To provide a formal privacy guarantee, we build GANs under the constraint of differential privacy (16). Informally, differential privacy requires that no subject in the study has a significant influence on the information released by the algorithm (see Materials and Methods for a formal definition). Despite being a stringent notion, differential privacy allows us to generate new plausible individuals while revealing almost nothing about any single study participant. This is especially important in the biomedical domain where, for example, Homer et al. showed the ability to identify whether an individual was a part of a study even with complex genomic mixtures (22). Simmons and Berger later developed a method to enable differential privacy for genome-wide association studies (23). Recently, methods have been developed to train deep neural networks under differential privacy with formal assurances about privacy risks (24, 25). In the context of a GAN, the discriminator is the only component that accesses the real, private, data. By training the discriminator under differential privacy, we can produce a differentially private GAN framework.

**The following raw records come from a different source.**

Definition turn_arguments (request : AgentTurnRequest) (identityKey : string) (harnessSession : HarnessSession) (states : Conversations)
    (configurationPath prompt : string) : list string :=
  let arguments := (PromptArguments agentCommand ++ Trust_Arguments agentCommand)%list in
  let arguments := (arguments ++ match SessionArguments agentCommand with
    | Some session => if IsResumable harnessSession then session (SessionID harnessSession) (isResumingTurn request identityKey states) else []
    | None => []
    end)%list in
  let arguments := (arguments ++ match ToolCatalogArguments agentCommand with
    | Some catalog => if bool_decide (configurationPath = "") then [] else catalog configurationPath
    | None => []
    end)%list in
  let arguments := (arguments ++ match ToolCatalogInlineArguments agentCommand with
    | Some inline => inline endpointURL toolCatalogTokenEnvironmentName (Trust_ServerSettings agentCommand)
    | None => []
    end)%list in
  (arguments ++ match PromptArgumentsWithPrompt agentCommand with Some with_prompt => with_prompt prompt | None => [] end)%list.

(** The program, once it is to be run as somebody: its end, or the error of the turn. *)
Definition finish_run (who : RunsAs Actor) (request : AgentTurnRequest) (identityKey : string) (run : AgentRun) (w : TurnWorld)
    : TurnWorld * result string TurnOutcome :=
  let '(outside, ran) := run_agent who run (outside w) in
  let w := MkTurnWorld (other_turns (tokens w)) (conversations w) outside in
  let failed := match who, Ran_Error ran with
    | AsRequester _, Some e => Some e
    | AsRequester _, None => if Ran_ExitCode ran =? 0 then None else Some (TrimSpace (Ran_Stderr ran))
    | AsService, Some e => Some (TrimSpace (Ran_Stderr ran) +:+ " (" +:+ e +:+ ")")
    | AsService, None => None
    end in
  match failed with
  | Some e => (w, Err e)
  | None =>
    let '(states, finishMessage) := completeTurn agentCommand identityKey (Ran_Stdout ran) (conversations w) in
    let recorder := foldl Observe no_tools (Observed ran) in
    (MkTurnWorld (tokens w) states outside, Ok (turnResult request finishMessage recorder outside))
  end.

Definition runAsRequester (requester : string -> string -> World -> World * result string Actor) (request : AgentTurnRequest) (identityKey : string)
    (arguments : list string) (agentStandardInput bearerToken : string) (w : TurnWorld) : TurnWorld * result string TurnOutcome :=
  let workspaceRootPath := if blank (harness_workspaceRootPath harness) then Turn_WorkspaceRootPath request else harness_workspaceRootPath harness in
  let '(host, found) := requester (Turn_RequesterPersonID request) workspaceRootPath (outside w) in
  match found with
  | Err e => (MkTurnWorld (tokens w) (conversations w) host, Err e)
  | Ok actor =>
    let '(host, failed) := writeToolCatalogWorkspaceFile (AsRequester actor) request bearerToken host in
    let w := MkTurnWorld (tokens w) (conversations w) host in
    match failed with
    | Some e => (w, Err e)
    | None => finish_run (AsRequester actor) request identityKey
        (MkAgentRun (Path agentCommand) arguments agentStandardInput (Turn_WorkspaceRootPath request) [] (agentTimeoutSecond harness) (2 ^ 20)) w
    end
  end.

Definition runAsService (request : AgentTurnRequest) (identityKey : string) (arguments : list string) (agentStandardInput bearerToken : string)
    (w : TurnWorld) : TurnWorld * result string TurnOutcome :=
  let '(host, failed) := writeToolCatalogWorkspaceFile AsService request bearerToken (outside w) in
  let w := MkTurnWorld (tokens w) (conversations w) host in
  match failed with
  | Some e => (w, Err e)
  | None => finish_run AsService request identityKey
      (MkAgentRun (Path agentCommand) arguments agentStandardInput (Turn_WorkspaceRootPath request)
        (Environment agentCommand ++ [toolCatalogTokenEnvironmentName +:+ "=" +:+ bearerToken]) 0 0) w
  end.

(** What is done with the token that was granted, up to where it is revoked. *)
Definition with_token (request : AgentTurnRequest) (identityKey : string) (harnessSession : HarnessSession) (bearerToken : string) (w : TurnWorld)
    : TurnWorld * result string TurnOutcome :=
  let run configurationPath w :=
    let agentPrompt := promptForTurn request (outside w) in
    let arguments := turn_arguments request identityKey harnessSession (conversations w) configurationPath agentPrompt in
    let agentStandardInput := match PromptArgumentsWithPrompt agentCommand with Some _ => "" | None => agentPrompt end in
    match requesterProcessRunner harness with
    | Some requester => runAsRequester requester request identityKey arguments agentStandardInput bearerToken w
    | None => runAsService request identityKey arguments agentStandardInput bearerToken w
    end in
  match ToolCatalogWorkspaceFile agentCommand with
  | Some _ => run "" w
  | None =>
    let '(host, written) := writeToolCatalogConfiguration endpointURL bearerToken (outside w) in
    let w := MkTurnWorld (tokens w) (conversations w) host in
    match written with
    | Err e => (w, Err e)
    | Ok configurationPath =>
      let '(w, ended) := run configurationPath w in
      (MkTurnWorld (tokens w) (conversations w) (Remove configurationPath (outside w)), ended)
    end
  end.

Definition published_tool_set (request : AgentTurnRequest) (harnessSession : HarnessSession) : RequesterToolSet :=
  MkRequesterToolSet (Turn_RequesterPersonID request) (ExistingTaskRunID request) (Turn_hasToolSet request) harnessSession (ResponseLanguage request) (Prompt request).

Definition RunTurn (request : AgentTurnRequest) (w : TurnWorld) : TurnWorld * result string TurnOutcome :=
  if blank (Path agentCommand) then (w, Err "cli harness needs an agent command to run") else
  if blank (Turn_RequesterPersonID request) then (w, Err "cli harness refuses a turn with no requester, because tools execute as the requester") else
  let identityKey := conversationIdentityKey request in
  let harnessSession := harnessSessionForTurn agentCommand identityKey (conversations w) in
  let '(host, granted, publish) := GrantSessionToken newSessionToken (published_tool_set request harnessSession) (tokens w) (outside w) in
  let w := MkTurnWorld granted (conversations w) host in
  match publish with
  | Err e => (w, Err e)
  | Ok bearerToken =>
    let '(w, ended) := with_token request identityKey harnessSession bearerToken w in
    (MkTurnWorld (RevokeSessionToken bearerToken (tokens w)) (conversations w) (outside w), ended)
  end.

End turns.

(** ** What a recorder keeps *)

Lemma recordToolName_elem name names other : other ∈ recordToolName name names <-> other = name \/ other ∈ names.
Proof. unfold recordToolName; case_bool_decide; [split; [by right|by intros [->|?]]|rewrite elem_of_app, list_elem_of_singleton; tauto]. Qed.

(** The tools that succeeded, each once. *)
Lemma recorders_keep_what_succeeded observations :
  NoDup (toolNames (foldl Observe no_tools observations)) /\
  forall name, name ∈ toolNames (foldl Observe no_tools observations) <->
    exists observation, observation ∈ observations /\ isSucceeded observation = true /\ Observed_Tool observation = name.
Proof.
  induction observations as [|o observations IH] using rev_ind; [split; [constructor|]; intros name; split; [by intros ?%elem_of_nil|by intros (? & ?%elem_of_nil & _)]|].
  rewrite foldl_app; cbn [foldl]; destruct IH as [Hnd Hin]; unfold Observe; destruct (isSucceeded o) eqn:Hs; cbn [negb toolNames].
  - split.
    + unfold recordToolName; case_bool_decide as Hnew; [done|]; apply NoDup_app; split_and!; [done|by intros x Hx ->%list_elem_of_singleton|apply NoDup_singleton].
    + intros name; rewrite recordToolName_elem, Hin; split.
      * intros [->|(p & Hp & Hrest)]; [exists o; rewrite elem_of_app, list_elem_of_singleton; auto|exists p; rewrite elem_of_app; tauto].
      * intros (p & [Hp| ->%list_elem_of_singleton]%elem_of_app & Hps & Hn); [right; by exists p|by left].
  - split; [done|]; intros name; rewrite Hin; split; intros (p & Hp & Hps & Hn); exists p; split; try done; [apply elem_of_app; by left|].
    apply elem_of_app in Hp as [Hp| ->%list_elem_of_singleton]; [done|congruence].
Qed.

(** A verdict is one of three. *)
Lemma verdicts_are_known `{AgentDocuments} provider prompt finishMessage names verdict : Classify provider prompt finishMessage names = Ok verdict ->
  Verdict_Status verdict ∈ [TaskStatusCompleted; TaskStatusFailed; TaskStatusBlocked].
Proof.
  unfold Classify, parseVerdict, statusForOutcome; destruct provider as [provider|]; [|done]; intros Hc; apply bind_Ok in Hc as (content & _ & Hc).
  destruct (decode_verdict content) as [[outcome reason]|]; [|done]; cbv zeta in Hc.
  repeat case_bool_decide; try done; injection Hc as <-; cbn; rewrite !elem_of_cons; auto.
Qed.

We evaluated whether or not this approach could generate biomedical data that could be shared for reanalysis while reducing participant privacy risks. We evaluated usefulness by: (1) comparing variable distributions between the real and simulated data, (2) comparing the correlation structure between variables in the real and simulated data, (3) comparing machine learning predictors constructed on real vs. simulated data. We find that the model learns realistic distributions and that models constructed from the simulated data successfully classify participants in a held-out portion of the underlying real dataset.
Results
We used an Auxiliary Classifier Generative Adversarial Network (AC-GAN) (9) to simulate participants based on the population of the SPRINT clinical trial. We included all participants with measurements for the first twelve time periods (n=6,502); dividing them into a training set (n=6,000) and a test set (n=502). We trained two AC-GANs using the training set: a traditional, standard, AC-GAN (labeled non-private) and an AC-GAN trained under differentially privacy (labeled private). We used both to simulate data that we compared to the real data. We visualized participant blood pressure trajectories, analyzed variable correlation structure and evaluated transfer learning performance for a machine learning classification task.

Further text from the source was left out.